Supplied data =>
(** * Cart totals and order cancellation of the delivery back end

    A shallow embedding of [models/Cart.js], [models/Product.js],
    [routers/cart.js] (coupon routes) and [routers/order.js] (cancel
    route), with the properties the specification states about them.

    JavaScript numbers are IEEE 754 binary64 values: they are modelled by
    Rocq's primitive floats, whose operations are the processor's.  A
    mongoose document is a record, a method that mutates [this] and may
    throw is a state transformer with a completion, and a collection is a
    finite map from the key the routes look documents up by. *)

From Stdlib Require Import ZArith Floats.
From stdpp Require Import gmap strings list.

Set Warnings "-inexact-float".

(** ** JavaScript numbers *)

Module JS.

(** [ToBoolean] on a number: [+0], [-0] and [NaN] are falsy. *)
Definition truthy (x : float) : bool :=
  match classify x with
  | PZero | NZero | NaN => false
  | _ => true
  end.

(** [a || b] on numbers. *)
Definition or (a b : float) : float := if truthy a then a else b.

(** The strings [Number.prototype.toFixed(2)] returns, by shape:
    ["NaN"], ["Infinity"] and ["-Infinity"], the [ToString] of a number
    of magnitude at least 10^21, and a sign followed by the digits of an
    integer [n] with a point before the last two. *)
Inductive fixed : Type :=
| FixNaN
| FixInf (neg : bool)
| FixSci (x : float)
| FixDec (neg : bool) (n : Z).

(** The integer [n] for which [n / 100 - m * 2^e] is as close to zero as
    possible, the larger one when there are two. *)
Definition nearest_hundredth (m : positive) (e : Z) : Z :=
  match e with
  | Zneg k => (200 * Zpos m + 2 ^ Zpos k) / 2 ^ (Zpos k + 1)
  | _ => 100 * Zpos m * 2 ^ e
  end.

Definition toFixed2 (x : float) : fixed :=
  match Prim2SF x with
  | S754_nan => FixNaN
  | S754_infinity s => FixInf s
  | S754_zero _ => FixDec false 0
  | S754_finite s m e =>
      if (1e21 <=? abs x)%float then FixSci x
      else FixDec s (nearest_hundredth m e)
  end.

(** [parseFloat] on those strings: the number nearest to the decimal. *)
Definition parseFloat (s : fixed) : float :=
  match s with
  | FixNaN => nan
  | FixInf neg => if neg then neg_infinity else infinity
  | FixSci x => x
  | FixDec neg n =>
      match n with
      | Zpos p =>
          SF2Prim (SFdiv prec emax (S754_finite neg p 0) (S754_finite false 100 0))
      | _ => if neg then neg_zero else zero
      end
  end.

End JS.

(** ** models/Product.js *)

Module Product.

Record t : Type := {
  _id : string;
  name : string;
  price : float;
  image : option string;
  inStock : bool;
  stockQuantity : float;
  discountPercentage : float;
}.

(** The [discountedPrice] virtual. *)
Definition discountedPrice (this : t) : float :=
  (price this * (1 - discountPercentage this / 100))%float.

End Product.

(** ** models/Cart.js *)

Module Cart.

Record item : Type := {
  product : string;
  name : string;
  price : float;
  discountedPrice : float;
  quantity : float;
  image : option string;
}.

(** [couponCode] is [None] when the field is unset or [null]. *)
Record cart : Type := {
  user : string;
  items : list item;
  subtotal : float;
  tax : float;
  shippingCost : float;
  total : float;
  couponCode : option string;
  couponDiscount : float;
}.

Definition set_quantity (q : float) (i : item) : item :=
  {| product := product i; name := name i; price := price i;
     discountedPrice := discountedPrice i; quantity := q; image := image i |}.

Definition set_items (v : list item) (c : cart) : cart :=
  {| user := user c; items := v; subtotal := subtotal c; tax := tax c;
     shippingCost := shippingCost c; total := total c;
     couponCode := couponCode c; couponDiscount := couponDiscount c |}.

Definition set_subtotal (v : float) (c : cart) : cart :=
  {| user := user c; items := items c; subtotal := v; tax := tax c;
     shippingCost := shippingCost c; total := total c;
     couponCode := couponCode c; couponDiscount := couponDiscount c |}.

Definition set_tax (v : float) (c : cart) : cart :=
  {| user := user c; items := items c; subtotal := subtotal c; tax := v;
     shippingCost := shippingCost c; total := total c;
     couponCode := couponCode c; couponDiscount := couponDiscount c |}.

Definition set_shippingCost (v : float) (c : cart) : cart :=
  {| user := user c; items := items c; subtotal := subtotal c; tax := tax c;
     shippingCost := v; total := total c;
     couponCode := couponCode c; couponDiscount := couponDiscount c |}.

Definition set_total (v : float) (c : cart) : cart :=
  {| user := user c; items := items c; subtotal := subtotal c; tax := tax c;
     shippingCost := shippingCost c; total := v;
     couponCode := couponCode c; couponDiscount := couponDiscount c |}.

Definition set_couponCode (v : option string) (c : cart) : cart :=
  {| user := user c; items := items c; subtotal := subtotal c; tax := tax c;
     shippingCost := shippingCost c; total := total c;
     couponCode := v; couponDiscount := couponDiscount c |}.

Definition set_couponDiscount (v : float) (c : cart) : cart :=
  {| user := user c; items := items c; subtotal := subtotal c; tax := tax c;
     shippingCost := shippingCost c; total := total c;
     couponCode := couponCode c; couponDiscount := v |}.

(** *** Methods: state transformers on [this] that return or throw *)

Inductive completion (A : Type) : Type :=
| Return (a : A)
| Throw (message : string).
Arguments Return {A} a.
Arguments Throw {A} message.

Definition method (A : Type) : Type := cart → completion A * cart.

Definition ret {A} (a : A) : method A := λ this, (Return a, this).

Definition bind {A B} (m : method A) (k : A → method B) : method B :=
  λ this,
    match m this with
    | (Return a, this') => k a this'
    | (Throw e, this') => (Throw e, this')
    end.

Definition this : method cart := λ c, (Return c, c).
Definition assign (f : cart → cart) : method unit := λ c, (Return (), f c).
Definition throw {A} (message : string) : method A := λ c, (Throw message, c).

Notation "x <- m ;; k" := (bind m (λ x, k))
  (at level 100, m at next level, right associativity).
Notation "m ;; k" := (bind m (λ _, k))
  (at level 100, right associativity).

(** [Array.prototype.findIndex] with the predicate
    [item.product.toString() === id]: the first index, or -1. *)
Definition findIndex (id : string) (l : list item) : Z :=
  match list_find (λ i, product i = id) l with
  | Some (k, _) => Z.of_nat k
  | None => -1
  end.

(** [l.splice(k, 1)] *)
Definition splice1 (k : Z) (l : list item) : list item :=
  delete (Z.to_nat k) l.

Definition calculateTotals : method cart :=
  let TAX_RATE := 0.08%float in
  let SHIPPING_THRESHOLD := 50%float in
  let BASE_SHIPPING := 5.99%float in
  c <- this;;
  assign (set_subtotal
    (fold_left (λ sum i, sum + discountedPrice i * quantity i)%float (items c) 0%float));;
  c <- this;;
  assign (set_subtotal (JS.parseFloat (JS.toFixed2 (subtotal c))));;
  c <- this;;
  assign (set_shippingCost
    (if (SHIPPING_THRESHOLD <? subtotal c)%float then 0%float else BASE_SHIPPING));;
  c <- this;;
  assign (set_tax (JS.parseFloat (JS.toFixed2 (subtotal c * TAX_RATE)%float)));;
  c <- this;;
  assign (set_total (JS.parseFloat (JS.toFixed2
    (subtotal c + tax c + shippingCost c - couponDiscount c)%float)));;
  this.

(** [quantity] is [None] when the caller leaves the argument out. *)
Definition addItem (productData : Product.t) (quantity : option float) : method cart :=
  let quantity := default 1%float quantity in
  c <- this;;
  let existingItemIndex := findIndex (Product._id productData) (items c) in
  (if (-1 <? existingItemIndex)%Z then
     assign (set_items
       (alter (λ i, set_quantity (Cart.quantity i + quantity)%float i)
              (Z.to_nat existingItemIndex) (items c)))
   else
     assign (set_items (items c ++ [
       {| product := Product._id productData;
          name := Product.name productData;
          price := Product.price productData;
          discountedPrice :=
            JS.or (Product.discountedPrice productData) (Product.price productData);
          quantity := quantity;
          image := Product.image productData |} ])));;
  calculateTotals.

Definition updateItemQuantity (productId : string) (quantity : float) : method cart :=
  c <- this;;
  let itemIndex := findIndex productId (items c) in
  (if (itemIndex =? -1)%Z then throw "Item not found in cart" else ret ());;
  (if (quantity <=? 0)%float then
     assign (set_items (splice1 itemIndex (items c)))
   else
     assign (set_items
       (alter (set_quantity quantity) (Z.to_nat itemIndex) (items c))));;
  calculateTotals.

Definition removeItem (productId : string) : method cart :=
  c <- this;;
  let itemIndex := findIndex productId (items c) in
  (if (itemIndex =? -1)%Z then throw "Item not found in cart" else ret ());;
  assign (set_items (splice1 itemIndex (items c)));;
  calculateTotals.

Definition clearCart : method cart :=
  assign (set_items []);;
  assign (set_subtotal 0%float);;
  assign (set_tax 0%float);;
  assign (set_shippingCost 0%float);;
  assign (set_total 0%float);;
  assign (set_couponCode None);;
  assign (set_couponDiscount 0%float);;
  this.

(** *** The collection, one cart per user *)

Definition create (userId : string) : cart :=
  {| user := userId; items := []; subtotal := 0; tax := 0; shippingCost := 0;
     total := 0; couponCode := None; couponDiscount := 0 |}.

(** [cart.save()]: the document is written back under the key (the
    owning user, which is unique) it was loaded or created by. *)
Definition save (userId : string) (c : cart) (db : gmap string cart)
  : gmap string cart :=
  <[userId := c]> db.
Lemma auth_valid (c : HTTPBasicCredentials) (w : World) :
  valid API_KEY API_PASSWORD c ->
  get_current_credentials API_KEY API_PASSWORD c w = (inr (username c), w).
Proof.
  intros [Hu Hp]. unfold get_current_credentials, Py.compare_digest.
  rewrite Hu, Hp, !String.eqb_refl. reflexivity.
Qed.

Lemma auth_invalid (c : HTTPBasicCredentials) (w : World) :
  ~ valid API_KEY API_PASSWORD c ->
  get_current_credentials API_KEY API_PASSWORD c w
  = (inl {| status_code := 403;
            detail := "Could not validate credentials" |},
     logged w [Log WARNING "Invalid API Key or Password"]).
Proof.
  intros H. unfold get_current_credentials, Py.compare_digest.
  destruct (String.eqb_spec (username c) API_KEY);
    destruct (String.eqb_spec (password c) API_PASSWORD);
    try reflexivity.
  exfalso. apply H. split; assumption.
Qed.

Lemma limit_within {A : Type} (request : Request) (f : M A) (w : World) :
  within_limit w (client_host request) ->
  limit request f w = f (counted w (client_host request)).
Proof.
  unfold within_limit, limit, limiter_hit, mbind, M_bind. intros H.
  destruct (Nat.leb_spec (S (hits w (client_host request))) limit_amount);
    [reflexivity | lia].
Qed.

Lemma limit_exceeded {A : Type} (request : Request) (f : M A) (w : World) :
  exceeded w (client_host request) ->
  limit request f w
  = (inl {| status_code := 429; detail := "20 per 1 minute" |},
     counted w (client_host request)).
Proof.
  unfold exceeded, limit, limiter_hit, mbind, M_bind. intros H.
  destruct (Nat.leb_spec (S (hits w (client_host request))) limit_amount);
    [lia | reflexivity].
Qed.

Lemma get_contacts_valid (db : Session) (request : Request) (w : World) :
  valid API_KEY API_PASSWORD (credentials request) ->
  get_contacts API_KEY API_PASSWORD db request w
  = limit request
      (lookup_contact db (query_Number request) (query_Email request)) w.
Proof.
  intros H. unfold get_contacts, mbind, M_bind at 1.
  rewrite auth_valid by assumption. reflexivity.
Qed.

Lemma get_contacts_invalid (db : Session) (request : Request) (w : World) :
  ~ valid API_KEY API_PASSWORD (credentials request) ->
  get_contacts API_KEY API_PASSWORD db request w
  = (inl {| status_code := 403;
            detail := "Could not validate credentials" |},
     logged w [Log WARNING "Invalid API Key or Password"]).
Proof.
  intros H. unfold get_contacts, mbind, M_bind at 1.
  rewrite auth_invalid by assumption. reflexivity.
Qed.

Lemma lookup_contact_missing (db : Session) (Number Email : option string)
    (w : World) :
  Py.truthy Number = false -> Py.truthy Email = false ->
  lookup_contact db Number Email w
  = (inl {| status_code := 400;
            detail := "Either Number or Email must be provided" |}, w).
Proof. intros HN HE. unfold lookup_contact. rewrite HN, HE. reflexivity. Qed.

Lemma lookup_contact_run (db : Session) (Number Email : option string)
    (w : World) :
  Py.truthy Number || Py.truthy Email = true ->
  lookup_contact db Number Email w
  = match execute db (build_parameters Number Email) with
    | inl exn =>
        (inl {| status_code := 500; detail := "Database error occurred." |},
         logged w [Execute (build_parameters Number Email);
                   Log ERROR ("Database error: " +:+ exn)])
    | inr [] =>
        (inl {| status_code := 404; detail := "Contact not found" |},
         logged w [Execute (build_parameters Number Email)])
    | inr (r :: rs) =>
        (inr {| contacts := contact_data <$> (r :: rs) |},
         logged w [Execute (build_parameters Number Email)])
    end.
Proof.
  intros H. unfold lookup_contact.
  replace (negb (Py.truthy Number) && negb (Py.truthy Email)) with false
    by (destruct (Py.truthy Number), (Py.truthy Email); done).
  unfold run_query, mbind, M_bind, emit, raise, mret, M_ret, logged.
  destruct (execute db (build_parameters Number Email)) as [exn|[|r rs]];
    cbn [storage trace]; rewrite <- ?app_assoc; reflexivity.
Qed.

Lemma lookup_contact_storage (db : Session) (Number Email : option string)
    (w : World) :
  storage (snd (lookup_contact db Number Email w)) = storage w.
Proof.
  destruct (Py.truthy Number || Py.truthy Email) eqn:Hq.
  - rewrite lookup_contact_run by assumption.
    destruct (execute db (build_parameters Number Email)) as [exn|[|r rs]];
      reflexivity.
  - apply orb_false_iff in Hq as [HN HE].
    now rewrite lookup_contact_missing.
Qed.

Lemma hits_counted (w : World) (key : string) :
  hits (counted w key) key = S (hits w key).
Proof. unfold hits at 1, counted. cbn [storage]. now rewrite lookup_insert_eq. Qed.

(** A request with valid credentials counts as one hit, whatever its
    outcome. *)
Lemma get_contacts_valid_hits (db : Session) (request : Request) (w : World) :
  valid API_KEY API_PASSWORD (credentials request) ->
  hits (snd (get_contacts API_KEY API_PASSWORD db request w))
    (client_host request)
  = S (hits w (client_host request)).
Proof.
  intros Hc. rewrite get_contacts_valid by assumption.
  destruct (Nat.lt_ge_cases (hits w (client_host request)) limit_amount)
    as [Hin | Hover].
  - rewrite limit_within by assumption.
    unfold hits at 1. rewrite lookup_contact_storage. apply hits_counted.
  - rewrite limit_exceeded by assumption. apply hits_counted.
Qed.

(** After requests with valid credentials from one address, the window of
    the address counts them all. *)
Lemma hits_serve_valid (db : Session) (key : string)
    (requests : list Request) (w : World) :
  Forall (fun request =>
            valid API_KEY API_PASSWORD (credentials request)
            /\ client_host request = key) requests ->
  hits (serve API_KEY API_PASSWORD db requests w) key
  = (hits w key + List.length requests)%nat.
Proof.
  intros H. revert w. induction H as [|request requests [Hc Hk] _ IH];
    intros w; simpl.
  - lia.
  - rewrite IH. subst key. rewrite get_contacts_valid_hits by assumption. lia.
Qed.

End Endpoint.

Lemma executed_app (t1 t2 : list Event) :
  executed (t1 ++ t2) = executed t1 ++ executed t2.
Proof.
  induction t1 as [|[lvl msg|p] t1 IH]; simpl; [reflexivity | exact IH |].
  now rewrite IH.
Qed.

(** ** The lookup *)

(** C1. For a request with a Number that is not empty and that, once its
    spaces are stripped, holds none of the characters that LIKE reads as
    more than themselves (the percent sign, the underscore, the escape
    character of the store), the query is run with the pattern made of the
    stripped Number between two percent signs, and it returns a contact
    exactly when one of its three phone columns, its spaces stripped,
    contains the stripped Number, or when an Email that is not empty came
    with the request and is the email of the contact; a stored phone
    "555 123 4567" is matched by 5551234567 and by 555 1234567. *)
Theorem C1_phone_lookup (db : Session) (Number : string)
    (Email : option string) :
  failure db = None ->
  Number <> "" ->
  plain (like_escape db) (Py.replace_space Number) = true ->
  exists kept : UsersRow -> bool,
    no_space (Py.replace_space Number) = true
    /\ build_parameters (Some Number) Email !! "like_pattern"
       = Some (Some ("%" +:+ Py.replace_space Number +:+ "%"))
    /\ execute db (build_parameters (Some Number) Email)
       = inr (select <$> List.filter kept (Users db))
    /\ (forall u,
          kept u = true
          <-> phone_matches Number u
              \/ (Py.truthy Email = true /\ EmailAddress u = Email))
    /\ (forall e,
          execute (Sample.store e [Sample.spaced])
            (build_parameters (Some "5551234567") None)
          = inr [select Sample.spaced]
          /\ execute (Sample.store e [Sample.spaced])
               (build_parameters (Some "555 1234567") None)
             = inr [select Sample.spaced]).
Proof.
  intros Hok Hne Hplain.
  exists (fun u => phone_matchesb Number u
                   || Py.truthy Email && bool_decide (EmailAddress u = Email)).
  split; [apply replace_space_no_space | split; [| split; [| split]]].
  - rewrite build_parameters_like_pattern, truthy_Some by assumption.
    reflexivity.
  - rewrite execute_build_parameters by assumption. do 2 f_equal.
    apply filter_ext_bool. intros u. now apply keep_number.
  - intros u.
    rewrite orb_true_iff, andb_true_iff, phone_matchesb_spec,
      bool_decide_eq_true.
    reflexivity.
  - intros e. destruct e; split; vm_compute; reflexivity.
Qed.

Lemma C1_phone_lookup_witness :
  exists kept : UsersRow -> bool,
    execute (Sample.store Sql.Backslash [Sample.jane; Sample.madonna])
      (build_parameters (Some "123 45") None)
    = inr (select <$> List.filter kept [Sample.jane; Sample.madonna])
    /\ (forall u,
          kept u = true
          <-> phone_matches "123 45" u
              \/ (Py.truthy None = true /\ EmailAddress u = None)).
Proof.
  destruct (C1_phone_lookup
              (Sample.store Sql.Backslash [Sample.jane; Sample.madonna])
              "123 45" None)
    as (kept & _ & _ & Hrun & Hkept & _).
  - reflexivity.
  - discriminate.
  - reflexivity.
  - exists kept. split; [exact Hrun | exact Hkept].
Defined.

(** C1 as it is stated fails on a Number with a wildcard: 5_5 is kept for
    the stored phone "555 123 4567", which does not contain it, whatever
    the escape character of the store. It fails as well on a store whose
    LIKE escapes with the backslash, where 5\5 is kept for the stored
    phone "55", and on a request that has an Email too, where the contact
    with that email is kept though no phone of it contains the Number. *)
Lemma C1_wildcard_counterexample :
  execute (Sample.store Sql.NoEscape [Sample.spaced])
    (build_parameters (Some "5_5") None)
  = inr [select Sample.spaced]
  /\ execute (Sample.store Sql.Backslash [Sample.spaced])
       (build_parameters (Some "5_5") None)
     = inr [select Sample.spaced]
  /\ ~ phone_matches "5_5" Sample.spaced
  /\ execute (Sample.store Sql.Backslash [Sample.short])
       (build_parameters (Some "5\5") None)
     = inr [select Sample.short]
  /\ ~ phone_matches "5\5" Sample.short
  /\ execute (Sample.store Sql.NoEscape [Sample.spaced])
       (build_parameters (Some "999") (Some "a@b.com"))
     = inr [select Sample.spaced]
  /\ ~ phone_matches "999" Sample.spaced.
Proof.
  split; [| split; [| split; [| split; [| split; [| split]]]]].
  - vm_compute. reflexivity.
  - vm_compute. reflexivity.
  - rewrite <- phone_matchesb_spec. vm_compute. discriminate.
  - vm_compute. reflexivity.
  - rewrite <- phone_matchesb_spec. vm_compute. discriminate.
  - vm_compute. reflexivity.
  - rewrite <- phone_matchesb_spec. vm_compute. discriminate.
Qed.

What the exercise asks => If a line in the listing has "induction" in it, report that line.

Exercise output =>
  intros H. revert w. induction H as [|request requests [Hc Hk] _ IH];
  induction t1 as [|[lvl msg|p] t1 IH]; simpl; [reflexivity | exact IH |].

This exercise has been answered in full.